▸ Collected data
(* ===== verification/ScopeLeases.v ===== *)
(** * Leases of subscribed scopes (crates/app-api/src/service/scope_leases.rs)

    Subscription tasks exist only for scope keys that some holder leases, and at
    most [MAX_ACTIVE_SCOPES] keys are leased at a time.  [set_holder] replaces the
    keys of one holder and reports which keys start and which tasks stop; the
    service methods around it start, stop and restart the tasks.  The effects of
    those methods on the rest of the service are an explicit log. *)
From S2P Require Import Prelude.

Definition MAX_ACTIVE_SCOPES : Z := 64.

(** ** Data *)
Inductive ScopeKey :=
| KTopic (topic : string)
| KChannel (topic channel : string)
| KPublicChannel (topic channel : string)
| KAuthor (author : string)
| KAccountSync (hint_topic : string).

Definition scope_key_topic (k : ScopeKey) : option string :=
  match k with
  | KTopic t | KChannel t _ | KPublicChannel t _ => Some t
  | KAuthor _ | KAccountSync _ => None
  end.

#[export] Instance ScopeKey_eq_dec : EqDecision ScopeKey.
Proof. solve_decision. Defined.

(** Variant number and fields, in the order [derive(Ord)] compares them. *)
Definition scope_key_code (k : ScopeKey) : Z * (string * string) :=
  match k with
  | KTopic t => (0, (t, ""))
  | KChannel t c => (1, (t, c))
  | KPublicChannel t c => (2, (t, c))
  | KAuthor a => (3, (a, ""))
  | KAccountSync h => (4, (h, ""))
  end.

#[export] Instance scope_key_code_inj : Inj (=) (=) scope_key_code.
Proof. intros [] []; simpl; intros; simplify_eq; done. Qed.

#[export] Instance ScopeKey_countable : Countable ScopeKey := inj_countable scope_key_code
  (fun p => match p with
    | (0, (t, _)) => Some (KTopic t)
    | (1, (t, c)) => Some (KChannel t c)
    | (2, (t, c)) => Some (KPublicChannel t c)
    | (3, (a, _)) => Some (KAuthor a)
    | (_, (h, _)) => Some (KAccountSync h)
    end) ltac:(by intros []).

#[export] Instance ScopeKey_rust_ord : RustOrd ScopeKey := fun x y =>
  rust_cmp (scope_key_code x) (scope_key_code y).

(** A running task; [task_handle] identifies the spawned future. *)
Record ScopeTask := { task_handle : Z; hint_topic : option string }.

▸ DIRECTIONS FOR THIS TASK
Retype the portion of the data above that starts on the line with "#[export] Instance ScopeKey_countable" and finishes on the line with "#[export] Instance ScopeKey_rust_ord", including both of those lines.

▸ RESPONSE
#[export] Instance ScopeKey_countable : Countable ScopeKey := inj_countable scope_key_code
  (fun p => match p with
    | (0, (t, _)) => Some (KTopic t)
    | (1, (t, c)) => Some (KChannel t c)
    | (2, (t, c)) => Some (KPublicChannel t c)
    | (3, (a, _)) => Some (KAuthor a)
    | (_, (h, _)) => Some (KAccountSync h)
    end) ltac:(by intros []).

#[export] Instance ScopeKey_rust_ord : RustOrd ScopeKey := fun x y =>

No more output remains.